The obligation is measured at the present value of the estimated future cashflows. The discount rates used for determining the present value of the obligation under defined benefit plans, is based on the market yields on Government securities as at the balance sheet dates, having the maturity periods approximating to the terms of related obligations.

Actuarial gains and losses are recognised immediately in the profit and loss account.

In case of funded plans, the fair value of the plan assets is reduced from the gross obligation under the defined benefit plan to recognise the obligations on the net basis. Gains or losses on the curtailments or settlement of any defined benefit plan are recognised when the curtailment or settlement occurs. Past service cost is recognised as expense on a straight line basis over the average period until the benefits become vested.
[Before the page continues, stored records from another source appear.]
(* ===== verification/Main.v ===== *)
(** * Program start (main.go)

    The command line, the manager's options, the configuration that is read once,
    and the one reconciler that is registered.  Kubernetes' host libraries (the
    manager, its builder, the rest configuration, the flags of zap and of
    controller-runtime) are parameters. *)
From S2P Require Import Prelude GoStrings GoValue GoTime GoFlag Libraries Key Objects World.
From S2P Require Import Config Teleport Token Secret Finalizer ConfigMap AppManager Controller.

(** ** Flags *)

Record Flags := mkFlags {
  metricsAddr : string;
  probeAddr : string;
  enableLeaderElection : bool;
  enableTeleportBot : bool;
  namespace : string;
}.

Definition default_flags : Flags := mkFlags ":8080" ":8081" false false "".

(** The [flag.StringVar] and [flag.BoolVar] calls, in their order. *)
Definition declared : list (string * flag Flags) :=
  [ ("metrics-bind-address", StringVar (λ v f,
      mkFlags v (probeAddr f) (enableLeaderElection f) (enableTeleportBot f) (namespace f)));
    ("health-probe-bind-address", StringVar (λ v f,
      mkFlags (metricsAddr f) v (enableLeaderElection f) (enableTeleportBot f) (namespace f)));
    ("leader-elect", BoolVar (λ v f,
      mkFlags (metricsAddr f) (probeAddr f) v (enableTeleportBot f) (namespace f)));
    ("tbot", BoolVar (λ v f,
      mkFlags (metricsAddr f) (probeAddr f) (enableLeaderElection f) v (namespace f)));
    ("namespace", StringVar (λ v f,
      mkFlags (metricsAddr f) (probeAddr f) (enableLeaderElection f) (enableTeleportBot f) v)) ].

Definition own_flag (name : string) : option (flag Flags) :=
  snd <$> List.find (λ d, bool_decide (d.1 = name)) declared.

(** The flags the libraries declare ([zap.Options.BindFlags], the client
    configuration's [kubeconfig]).  A name declared twice makes the flag package
    panic, so these are other names. *)
Class LibraryFlags := {
  lib_settings : Type;
  lib_defaults : lib_settings;
  lib_flag : string → option (flag lib_settings);
}.

Definition on_fst {A B} (f : flag A) : flag (A * B) :=
  mkFlag (IsBoolFlag f) (λ v s, match Set_ f v s.1 with inr a => inr (a, s.2) | inl e => inl e end).
Definition on_snd {A B} (f : flag B) : flag (A * B) :=
  mkFlag (IsBoolFlag f) (λ v s, match Set_ f v s.2 with inr b => inr (s.1, b) | inl e => inl e end).

Definition formal `{LibraryFlags} (name : string) : option (flag (Flags * lib_settings)) :=
  match own_flag name with
  | Some f => Some (on_fst f)
  | None => on_snd <$> lib_flag name
  end.

(** ** A process: a computation that may end with an exit status *)

Definition process (W A : Type) : Type := W → (Z + A) * W.

#[global] Instance process_ret {W} : MRet (process W) := λ A a w, (inr a, w).
#[global] Instance process_bind {W} : MBind (process W) := λ A B f m w,
  match m w with
  | (inr a, w') => f a w'
  | (inl status, w') => (inl status, w')
  end.

Definition os_Exit {W A} (status : Z) : process W A := λ w, (inl status, w).

(** [if err != nil { setupLog.Error(...); os.Exit(1) }]. *)
Definition or_exit {W A} (r : lib_error + A) : process W A :=
  match r with inl _ => os_Exit 1 | inr a => mret a end.
Definition check_err {W} (e : option lib_error) : process W unit :=
  match e with Some _ => os_Exit 1 | None => mret tt end.
Definition call {W A} (f : W → A * W) : process W A := λ w, (inr (f w).1, (f w).2).

(** A computation with a Go error; a panic ends the process with status 2. *)
Definition of_M {W A} (m : M W A) : process W A := λ w,
  match m w with
  | (Ret a, w') => (inr a, w')
  | (Err _, w') => (inl 1%Z, w')
  | (Panic, w') => (inl 2%Z, w')
  end.

(** ** The host *)

(** The API groups that [init] adds to the scheme. *)
Inductive api_group := ClientGo | ClusterAPI | AppV1alpha1 | CoreV1.

Record Options `{World} := mkOptions {
  o_Scheme : runtime_scheme;
  o_Metrics_BindAddress : string;
  o_WebhookServer_Port : Z;
  o_HealthProbeBindAddress : string;
  o_LeaderElection : bool;
  o_LeaderElectionID : string;
}.
Arguments mkOptions {_ _}.

(** The manager is a mutable object; here a call that changes it hands on the new
    one. *)
Class Host `{Unicode, World, LibraryFlags} := {
  NewScheme : runtime_scheme;
  AddToScheme : api_group → runtime_scheme → option lib_error * runtime_scheme;
  rest_config : Type;
  GetConfigOrDie : lib_settings → world → option rest_config;
  manager : Type;
  NewManager : rest_config → Options → world → (lib_error + manager) * world;
  GetClient : manager → kube_client;
  GetScheme : manager → runtime_scheme;
  client_New : rest_config → world → (lib_error + kube_client) * world;
  Complete : ClusterReconciler → manager → world → (lib_error + manager) * world;
  AddHealthzCheck : string → manager → world → (lib_error + manager) * world;
  AddReadyzCheck : string → manager → world → (lib_error + manager) * world;
  Start : manager → world → option lib_error * world;
}.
ii) The Company has made necessary provisions as per actuarial valuation for leave encashment and other retirement benefits wherever required as per Accounting Standard 15 under Companies ( Accounting Standards) Rules

2 a) Pursuant to the scheme of Amalgamation u/s 391 to 394 of the Companies Act, 1956, sanctioned by The Honorable High Court of Bombay , the entire business together with all Assets and Liabilities at their respective book values , of Karma Energy Limited engaged in the business of development and power generation from Renewable Energy Projects and Weizmann Forex Limited engaged in the business as RBI Registered Authorised Dealer Category II [ The Transferor Companies] vest in the Company w.e.f.1st April, 2009. Accordingly, the Assets and Liabilities , transactions of the transferor companies for the year have been incorporated in the accounts of the Transferee Company under pooling of interest method and in accordance with the Scheme. Consequently, the figures for the year are not comparable with those of the previous year.

b) With respect to amalgamation of the Transferor company Weizmann Forex Limited , the Company proposes to issue and allot 4410450 equity shares of Rs 10/-each computed in the ratio of 9 Equity shares of Rs 10 each of the Company for every 10 equity shares of Rs 10 each in the Transferor Company Weizmann Forex Limited held by the Equity shareholders of the Transferor company on the record date . The net increase in Paid up Capital after the proposed allotment as above is represented as " Share Capital Suspense Account " under Share Capital in the Accounts. The difference between the consideration to the shareholders of the Transferor Company and net assets of the Transferor Company acquired is represented as Reserve on Amalgamation account at Rs 49 lakh as per the scheme approved by Honorable High Court of Bombay.

c) With respect to amalgamation of the wholly owned transferor company Karma Energy Limited, no further allotment of shares of the company arises. The difference between excess value of net assets taken over of the transferor company and adjusted for the face value of equity capital of the transferor company and cancellation of investment of the Company in the equity capital of the transferor company of Rs 187.30 lakh has been debited to Goodwill account on amalgamation. The said Goodwill amount has been written off fully in Profit and Loss Account in view of the demerger of Power business undertaking from the Company w.e.f 1.4.2010 as per the Composite Scheme of Arrangement approved by the Honble High Court of Bombay.